Are Class Times Available as Needed? Finally, it’s crucial to confirm that the ultimate school you select provides classes at times that are compatible with your active schedule. This is especially true if you choose to continue working while attending school. If you need to go to classes in the evenings or on weekends near Athens IL, make sure they are available at those times. Additionally, if you can only attend part-time, make sure it is an option as well. And if you have decided to attend online, with the practical training requirement, make sure those hours can also be completed within your schedule. And ask what the make-up protocol is in case you need to miss any classes as a result of illness or emergencies.
Accelerated Phlebotomy Tech Education Athens Illinois
Making sure that you pick the ideal phlebotomy training is an important first step toward your success in this rewarding medical care career position. As we have discussed in this article, there are a number of factors that go into the selection of a quality college. Phlebotomist certificate or degree programs can be found in a variety of educational institutes, such as community or junior colleges, trade schools, and colleges and universities that offer an extensive assortment of courses in healthcare and medical sciences. Program options can differ a bit from state to state as every state has its own criteria when it pertains to phlebotomy training, certification and licensing. The most important point is that you must carefully research and compare each college prior to making your ultimate decision. You originally came to this website due to an interest in Accelerated Phlebotomy Tech Education and to get more information regarding Evening Phlebotomy Classes Near Me. However, by addressing the questions that we have provided, you will be able to fine tune your options so that you can select the right phlebotomy college for you. And with the appropriate education, you can realize your goal of becoming a phlebotomy technician in Athens IL.
More Illinois Bloody Wonderful Locations
Athens /ˈeɪθənz/ AY-thənz is a city in southern Menard County, Illinois, United States. The population was 1,726 at the 2000 census, and 1,778 at a 2009 estimate. It is part of the Springfield, Illinois Metropolitan Statistical Area.
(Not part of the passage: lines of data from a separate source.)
Lemma handleAuth_reset_mode_witness :
  let p := mkPage (mkState true "alice@example.org" "secret1" "secret1" "Alice" ""
                     true "" false) empty_backend None in
  accounts (backend (handleAuth "uid1" 9 p)) = [] /\
  calls (backend (handleAuth "uid1" 9 p)) = [CSendPasswordReset "alice@example.org"].
Proof.
  cbv zeta.
  pose proof (handleAuth_reset_mode "uid1" 9
                (mkPage (mkState true "alice@example.org" "secret1" "secret1" "Alice" ""
                           true "" false) empty_backend None) eq_refl)
    as (Ha & _ & _ & _ & Hc & _).
  split; [exact Ha|exact Hc].
Defined.

(** X20. However it ends, the handler leaves the busy flag cleared and
    the form as it was filled in: mode, email, passwords and username are
    never changed by it. *)
Theorem handleAuth_keeps_form newUid now p :
  let p' := handleAuth newUid now p in
  loading (ui p') = false /\
  isSignUp (ui p') = isSignUp (ui p) /\
  resetMode (ui p') = resetMode (ui p) /\
  email (ui p') = email (ui p) /\
  password (ui p') = password (ui p) /\
  confirmPassword (ui p') = confirmPassword (ui p) /\
  username (ui p') = username (ui p).
Proof.
  cbv zeta. unfold handleAuth.
  destruct (resetMode (ui p)) eqn:Hr.
  - unfold handlePasswordReset.
    by destruct (SDK.sendPasswordResetEmail _ _) as [b [e|u]].
  - destruct (isSignUp (ui p)) eqn:Hs.
    + destruct (validate (ui p)); [done|].
      by destruct (signUp _ _ _ _) as [b [e|[m|]]].
    + destruct (signIn _ _ _) as [b [e|a]]; [done|].
      by destruct (acc_emailVerified a).
Qed.

End AuthMore.

(** ** The verification page *)

Section VerifyMore.
Import VerifyEmail.

(** While the countdown runs, each second takes one off; the second that
    brings it to 0 allows resending again and rewinds it to 60. *)
Lemma second_passes_running s :
  canResend s = false -> 1 < countdown s ->
  second_passes s = setCountdown (countdown s - 1) s.
Proof.
  intros Hc Hn. unfold second_passes, countdownEffect. rewrite Hc. simpl.
  rewrite Hc. simpl.
  rewrite (proj2 (Z.ltb_lt 0 (countdown s))) by lia.
  by rewrite (proj2 (Z.ltb_lt 0 (countdown s - 1))) by lia.
Qed.

Lemma second_passes_last s :
  canResend s = false -> countdown s = 1 ->
  second_passes s = setCountdown 60 (setCanResend true s).
Proof.
  intros Hc Hn. destruct s as [e m l c r]. simpl in *. subst. done.
Qed.

(** X21. The pause between two verification emails. Once resending has
    been switched off with the counter at [c] seconds, it stays off for
    the next [c - 1] seconds while the counter runs down one by one, and
    after exactly [c] seconds it is on again with the counter back at 60;
    from then on the passing of time changes nothing. *)
Theorem resend_cooldown s (c : nat) :
  canResend s = false ->
  countdown s = Z.of_nat c ->
  (0 < c)%nat ->
  (forall n, (n < c)%nat ->
     canResend (Nat.iter n second_passes s) = false /\
     countdown (Nat.iter n second_passes s) = Z.of_nat c - Z.of_nat n) /\
  canResend (Nat.iter c second_passes s) = true /\
  countdown (Nat.iter c second_passes s) = 60 /\
  second_passes (Nat.iter c second_passes s) = Nat.iter c second_passes s.
Proof.
  intros Hoff Hc Hpos.
  assert (forall n, (n < c)%nat ->
            Nat.iter n second_passes s = setCountdown (Z.of_nat c - Z.of_nat n) s)
    as Hrun.
  { induction n as [|n IH]; intros Hn.
    - simpl. rewrite Z.sub_0_r, <- Hc. by destruct s.
    - simpl. rewrite IH by lia.
      rewrite second_passes_running; simpl; [|done|lia].
      unfold setCountdown. simpl. f_equal. lia. }
  split; [|].
  - intros n Hn. rewrite Hrun by done. by simpl.
  - destruct c as [|c]; [lia|].
    assert (Nat.iter (S c) second_passes s = setCountdown 60 (setCanResend true s))
      as Hend.
    { simpl. rewrite Hrun by lia.
      rewrite second_passes_last; simpl; [done|done|lia]. }
    rewrite Hend. split_and!; done.
Qed.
As of the census of 2000, there were 1,726 people, 695 households, and 462 families residing in the city. The population density was 1,175.4 people per square mile (453.3/km²). There were 740 housing units at an average density of 504.0 per square mile (194.4/km²). The racial makeup of the city was 98.26% White, 0.41% African American, 0.12% Native American, 0.23% Asian, 0.46% from other races, and 0.52% from two or more races. Hispanic or Latino of any race were 1.27% of the population.
There were 695 households out of which 37.0% had children under the age of 18 living with them, 52.1% were married couples living together, 11.9% had a female householder with no husband present, and 33.5% were non-families. 28.5% of all households were made up of individuals and 11.7% had someone living alone who was 65 years of age or older. The average household size was 2.48 and the average family size was 3.10.